Y cosa rara número dos: en el Hospital de Clínicas uruguayo, después de que me abrieron el corazón, me pusieron el stent y me estabilizaron, el doctor me hizo un chequeo completo, ¡sin mi autorización!, y me informó que no tenía ningún cáncer.
«¿Está seguro?», le dije. «¿Usted se fijó bien en todos los rincones?».
«Tiene un poco de colesterol, Casciari. Pero cáncer no».
«Entonces… ¿no me voy a morir?».
«Depende», me dijo el doctor. «Si usted sigue con su vida como hasta ahora, va a reventar en dos semanas como un sapo».
«Muchas gracias por el tecnicismo», le dije.
«Pero si deja de fumar, si camina todos los días seis kilómetros y se olvida de la sal y de las grasas, puede vivir otros cuarenta años».

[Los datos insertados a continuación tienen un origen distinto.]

(* ===== verification/OptimizeSpec.v ===== *)
(** * The property of the optimiser

    Optimising a policy changes no access decision: every pair of contexts is
    allowed, audited and silenced as before, in every state of the booleans. *)

From S2P Require Import Prelude Ebitmap EbitmapFacts EbitmapIter EbitmapSpec Hashtab HashtabFacts HashtabSpec Avtab AvtabFacts AvtabSpec.
From S2P Require Import Mls Policydb MlsPolicy MlsFacts MlsSpec MlsString Sidtab SidtabSpec Conditional ConditionalFacts ConditionalSpec.
From S2P Require Import Context Rpn Constraint ConstraintFacts ConstraintSpec Services ServicesFacts ServicesSpec.
From S2P Require Import Optimize OptimizeTypes OptimizeFacts OptimizeTable OptimizeCond.

(** ** The policies that are optimised *)

Record optimizable (p : policydb) : Prop := {
  op_maps : maps_ok p;
  op_te : awf (te_avtab p);
  op_rules : Forall (node_ok p) (entries (te_avtab p));
  op_plain : Forall (λ n, enabled n = false) (entries (te_avtab p));
  op_cond : cond_table_ok p (te_cond_avtab p);
  op_lists x : x ∈ all_rules (cond_list p) → x ∈ addrs (te_cond_avtab p);
  op_once : NoDup (all_rules (cond_list p))
}.

(** The conditional rules in force. *)
Definition in_force (p : policydb) (x : Z) : bool :=
  match node_at (te_cond_avtab p) x with Some n => enabled n | None => false end.
Definition validate_mls_range (range : mls_range) (fsens cats : validate_t) : Z :=
  if nz (validate_mls_level (level0 range) fsens cats) then -1
  else if nz (validate_mls_level (level1 range) fsens cats) then -1
  else 0.

Definition validate_user_datum (user : user_datum) (flavors : flavors_t) (p : policydb) : option Z :=
  check Some (validate_value (ud_value user) (f_users flavors)) ;;
  check Some (validate_ebitmap (ud_roles user) (f_roles flavors)) ;;
  check Some (if nz (mls p) && negb (policy_type p =? POLICY_MOD)
              then validate_mls_range (ud_exp_range user) (f_levels flavors) (f_cats flavors) else 0) ;;
  check Some (if nz (mls p) && negb (policy_type p =? POLICY_MOD)
              then validate_mls_level (ud_exp_dfltlevel user) (f_levels flavors) (f_cats flavors) else 0) ;;
  check Some (if nz (ud_bounds user) then validate_value (ud_bounds user) (f_users flavors) else 0) ;;
  Some 0.

Definition COND_BOOL_FLAGS_TUNABLE : Z := 1.

Definition validate_bool_datum (boolean : cond_bool_datum) (flavors : flavors_t) : option Z :=
  check Some (validate_value (cb_value boolean) (f_bools flavors)) ;;
  require one_of (cb_state boolean) [0; 1] ;;
  require one_of (cb_flags boolean) [0; COND_BOOL_FLAGS_TUNABLE] ;;
  Some 0.

(** [for (i = 0; i < nprim; i++)]: an array entry is null exactly in a gap. *)
Fixpoint gaps_match {A} (l : list (option A)) (gaps : ebitmap) (todo : nat) (i : Z) : option Z :=
  match todo with
  | O => Some 0
  | S todo =>
     x ← aget l i;
     if Bool.eqb (bool_decide (is_Some x)) (ebitmap_get_bit gaps i) then Some (-1)
     else gaps_match l gaps todo (i + 1)
  end.

Definition validate_datum_array_gaps (p : policydb) (flavors : flavors_t) : option Z :=
  check gaps_match (class_val_to_struct p) (vt_gaps (f_classes flavors)) (Z.to_nat (s_nprim (p_classes p))) 0 ;;
  check gaps_match (role_val_to_struct p) (vt_gaps (f_roles flavors)) (Z.to_nat (s_nprim (p_roles p))) 0 ;;
  check (if type_gaps p then
           gaps_match (type_val_to_struct p) (vt_gaps (f_types flavors)) (Z.to_nat (s_nprim (p_types p))) 0
         else Some 0) ;;
  check gaps_match (user_val_to_struct p) (vt_gaps (f_users flavors)) (Z.to_nat (s_nprim (p_users p))) 0 ;;
  check gaps_match (bool_val_to_struct p) (vt_gaps (f_bools flavors)) (Z.to_nat (p_bools_nprim p)) 0 ;;
  Some 0.

Definition validate_datum (value nprim : Z) : Z := b2z (negb (value_isvalid value nprim)).

(** A validator as a callback of [hashtab_map]. *)
Definition validate_entries {K V} `{HashKey K} (t : option (hashtab K V)) (f : K → V → option Z) : M Z :=
  '(rc, _) ← hashtab_map t (λ k d s, rc ← get (f k d); mret (rc, s)) tt;
  mret rc.

Definition validate_datum_array_entries (p : policydb) (flavors : flavors_t) : M Z :=
  rc ← validate_entries (s_table (p_commons p)) (λ _ d, validate_common_datum d flavors);
  if nz rc then mret (-1) else
  rc ← validate_entries (s_table (p_classes p)) (λ _ d, validate_class_datum d flavors);
  if nz rc then mret (-1) else
  rc ← validate_entries (s_table (p_roles p)) (λ _ d, validate_role_datum d flavors);
  if nz rc then mret (-1) else
  rc ← validate_entries (s_table (p_types p)) (λ _ d, validate_type_datum d p flavors);
  if nz rc then mret (-1) else
  rc ← validate_entries (s_table (p_users p)) (λ _ d, validate_user_datum d flavors p);
  if nz rc then mret (-1) else
  rc ← (if nz (mls p) then validate_entries (s_table (p_levels p)) (λ _ d, Some (validate_level_datum d flavors))
        else mret 0);
  if nz rc then mret (-1) else
  rc ← validate_entries (s_table (p_cats p)) (λ _ d, Some (validate_datum (cd_value d) (vt_nprim (f_cats flavors))));
  if nz rc then mret (-1) else
  rc ← validate_entries (p_bools_table p) (λ _ d, validate_bool_datum d flavors);
  if nz rc then mret (-1) else mret 0.

(** ** Rules *)

Definition validate_avtab_key (key : avtab_key) (conditional : bool) (p : policydb) (flavors : flavors_t) : option Z :=
  check
    (if (policy_type p =? POLICY_KERN) && nz (Z.land (ak_specified key) AVTAB_TYPE) then
       check validate_simpletype (ak_source_type key) p flavors ;;
       check validate_simpletype (ak_target_type key) p flavors ;; Some 0
     else
       check Some (validate_value (ak_source_type key) (f_types flavors)) ;;
       check Some (validate_value (ak_target_type key) (f_types flavors)) ;; Some 0) ;;
  check Some (validate_value (ak_target_class key) (f_classes flavors)) ;;
  let specified := Z.land 0xFFF (ak_specified key) in
  require one_of specified
      [AVTAB_ALLOWED; AVTAB_AUDITALLOW; AVTAB_AUDITDENY; AVTAB_TRANSITION; AVTAB_MEMBER; AVTAB_CHANGE] ||
    one_of specified [AVTAB_XPERMS_ALLOWED; AVTAB_XPERMS_AUDITALLOW; AVTAB_XPERMS_DONTAUDIT] && negb conditional ;;
  Some 0.

Definition validate_xperms (xperms : avtab_extended_perms) : Z :=
  if one_of (xp_specified xperms) [AVTAB_XPERMS_IOCTLDRIVER; AVTAB_XPERMS_IOCTLFUNCTION] then 0 else -1.

Definition validate_avtab_key_and_datum (k : avtab_key) (d : avtab_datum) (p : policydb) (flavors : flavors_t) :
    option Z :=
  check validate_avtab_key k false p flavors ;;
  check (if nz (Z.land (ak_specified k) AVTAB_TYPE) then validate_simpletype (ad_data d) p flavors else Some 0) ;;
  check (if nz (Z.land (ak_specified k) AVTAB_XPERMS)
         then x ← ad_xperms d; Some (validate_xperms x) else Some 0) ;;
  Some 0.
(* ===== verification/ValidateFacts.v ===== *)
(** * Facts about the validation of policies

    What it means for the parts of a policy to be valid, and that the validators
    decide it. *)

From S2P Require Import Prelude Ebitmap EbitmapFacts EbitmapIter EbitmapSpec Hashtab HashtabFacts Avtab AvtabFacts Mls.
From S2P Require Import Policydb MlsPolicy MlsFacts Conditional ConditionalFacts Context Rpn Constraint ConstraintFacts.
From S2P Require Import ConstraintSpec ObjectSid Optimize Validate.

#[local] Open Scope validate_scope.

(** ** Validators decide *)

(** The validator returns, 0 exactly if [Q] holds. *)
Definition tests (r : option Z) (Q : Prop) : Prop := ∃ rc, r = Some rc ∧ (rc = 0 ∧ Q ∨ rc ≠ 0 ∧ ¬ Q).

Lemma tests_pure z (Q : Prop) : (z = 0 ↔ Q) → tests (Some z) Q.
Proof. intros H. exists z. split; [done|]. destruct (decide (z = 0)); [left|right]; tauto. Qed.

Lemma tests_iff r (Q Q' : Prop) : (Q ↔ Q') → tests r Q → tests r Q'.
Proof. intros H (rc & E & ?). exists rc. split; [done|]. tauto. Qed.

Lemma tests_ok : tests (Some 0) True.
Proof. by apply tests_pure. Qed.

Lemma tests_bad (Q : Prop) : ¬ Q → tests (Some (-1)) Q.
Proof. intros H. by apply tests_pure. Qed.

Lemma tests_check f k (Q R : Prop) : tests f Q → (Q → tests k R) → tests (check f ;; k) (Q ∧ R).
Proof.
  intros (rc & -> & [[-> HQ]|[Hne HQ]]) Hk; cbn [mbind option_bind].
  - destruct (Hk HQ) as (rc & -> & H). exists rc. split; [done|]. tauto.
  - unfold nz. rewrite (proj2 (Z.eqb_neq _ _)) by done. by apply tests_bad; intros [? _].
Qed.

Lemma tests_check_last f (Q : Prop) : tests f Q → tests (check f ;; Some 0) Q.
Proof. intros H. eapply tests_iff; [|apply (tests_check f (Some 0) Q True H); intros _; apply tests_ok]. tauto. Qed.

Lemma tests_require (b : bool) k (Q R : Prop) : (b = true ↔ Q) → (Q → tests k R) → tests (require b ;; k) (Q ∧ R).
Proof. intros Hb Hk. destruct b; [|apply tests_bad; intros [HQ _]; by apply Hb in HQ]. eapply tests_iff; [|apply Hk; by apply Hb]. tauto. Qed.

Lemma tests_require_last (b : bool) (Q : Prop) : (b = true ↔ Q) → tests (require b ;; Some 0) Q.
Proof. intros Hb. eapply tests_iff; [|apply (tests_require b (Some 0) Q True Hb); intros _; apply tests_ok]. tauto. Qed.

Lemma tests_get {A} (o : option A) x f (Q : Prop) : o = Some x → tests (f x) Q → tests (mbind f o) Q.
Proof. by intros ->. Qed.

Lemma tests_all {A} (f : A → option Z) (l : list A) (Q : A → Prop) :
  (∀ x, x ∈ l → tests (f x) (Q x)) → tests (validate_all f l) (Forall Q l).
Proof.
  induction l as [|x l IH]; intros H; cbn [validate_all]; [eapply tests_iff; [|apply tests_ok]; by rewrite Forall_nil|].
  eapply tests_iff; [symmetry; apply Forall_cons|]. apply tests_check; [apply H; left|]. intros _. apply IH. intros y Hy. apply H. by right.
Qed.

Lemma one_of_spec x l : one_of x l = true ↔ x ∈ l.
Proof. apply bool_decide_eq_true. Qed.

Create HintDb tests.
#[export] Hint Resolve tests_ok tests_pure one_of_spec : tests.

(** Walk through a chain of checks. *)
Ltac tests_step :=
  lazymatch goal with
  | |- tests (check _ ;; Some 0) _ => apply tests_check_last
  | |- tests (check _ ;; _) (_ ∧ _) => apply tests_check; [|intros ?]
  | |- tests (require _ ;; Some 0) _ => apply tests_require_last
  | |- tests (require _ ;; _) (_ ∧ _) => apply tests_require; [|intros ?]
  end.

(** The same for programs. *)
Definition tests_m (m : M Z) (Q : Prop) : Prop := ∀ h, ∃ rc, m h = Some (rc, h) ∧ (rc = 0 ∧ Q ∨ rc ≠ 0 ∧ ¬ Q).

Lemma tests_m_get r (Q : Prop) : tests r Q → tests_m (get r) Q.
Proof. intros (rc & -> & H) h. by exists rc. Qed.
Definition rule_data (k : avtab_key) (d : avtab_datum) : Prop :=
  key_data k ∧ 0 ≤ ad_data d ∧ (is_xperms_key k → is_Some (ad_xperms d)).

(** The subject and object of a type rule are types, those of an access rule may
    be attributes; extended permissions are never conditional. *)
Definition valid_key (p : policydb) (conditional : bool) (k : avtab_key) : Prop :=
  type_sym p (ak_source_type k) ∧ type_sym p (ak_target_type k) ∧
  (is_type_key k → simple_type p (ak_source_type k) ∧ simple_type p (ak_target_type k)) ∧
  class_sym p (ak_target_class k) ∧
  (Z.land 0xFFF (ak_specified k) ∈
     [AVTAB_ALLOWED; AVTAB_AUDITALLOW; AVTAB_AUDITDENY; AVTAB_TRANSITION; AVTAB_MEMBER; AVTAB_CHANGE] ∨
   Z.land 0xFFF (ak_specified k) ∈ [AVTAB_XPERMS_ALLOWED; AVTAB_XPERMS_AUDITALLOW; AVTAB_XPERMS_DONTAUDIT] ∧
   conditional = false).

Definition valid_rule (p : policydb) (k : avtab_key) (d : avtab_datum) : Prop :=
  valid_key p false k ∧ (is_type_key k → simple_type p (ad_data d)) ∧
  (is_xperms_key k → ∃ x, ad_xperms d = Some x ∧ xp_specified x ∈ [AVTAB_XPERMS_IOCTLDRIVER; AVTAB_XPERMS_IOCTLFUNCTION]).

Definition every_rule (a : avtab) (Q : avtab_key → avtab_datum → Prop) : Prop :=
  Forall (λ n, Q (an_key n) (an_datum n)) (entries a).

(** ** Conditionals *)

(** An expression over the booleans of the policy that fits the stack of the
    evaluator. *)
Definition valid_cond_expr (p : policydb) (expr : list cond_expr) : Prop :=
  (∃ e, mapM decode expr = Some (rpn e) ∧ (bdepth e ≤ maxdepth)%nat) ∧
  Forall (λ x, ce_type x = COND_BOOL → bool_sym p (ce_bool x)) expr.

(** The keys from a rule to the end of its chain. *)
Definition valid_pointer (p : policydb) (x : Z) : Prop :=
  ∀ c, chain_from (te_cond_avtab p) x = Some c → Forall (λ n, valid_key p true (an_key n)) c.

Esa fue la conversación más rara que tuve con alguien vestido de blanco. Yo no tenía cáncer. Y no me estaba muriendo. Y podía vivir una nueva serie de años… Solamente había tenido un error de cálculo, nada más que eso.
Y descubrí algo todavía más increíble, en aquella conversación montevideana. Descubrí que si hacía tres pelotudeces muy fáciles de hacer (caminar, no fumar, comer sano) quizás podría ver el Mundial de Argentina/Uruguay 2030.
Quizás podría escribir alguna otra novela.
Quizás podría ver jugar en primera al hijo del Kun y Gianinna.
Y sobre todo algo que de verdad no estaba en mis planes: quizás podría conocer la cara del primer hijo de mi hija.
«¿Entendés? No tuve miedo», le dije a Horacio el domingo. «El infarto fue lo más sano que me pasó en la vida».
Ayer lunes Nina me acompañó a caminar. Incluso de vacaciones en Barcelona tengo que hacer algunos kilómetros por día, por recomendación del cardiólogo. Durante la caminata mi hija y yo hablamos un poco de la separación, del cronograma anual que nos permitirá vernos cada dos meses y también de la pérdida de algunas rutinas que teníamos y que ya no vamos a tener.
En un momento nos pusimos los dos un poco nostálgicos por las pequeñas cosas que ya no vamos a poder hacer juntos. La aplicación del teléfono indicaba que habíamos hecho 4.513 pasos (es decir, 3.3 kilómetros). Ya es abril en Sant Celoni; hay bastante sol en la montaña. Nina me miró, sin dejar de caminar:
«Es verdad que vamos a vernos menos», me dijo. «Pero mirá: hoy caminamos juntos más tiempo que todos los años que pasaron».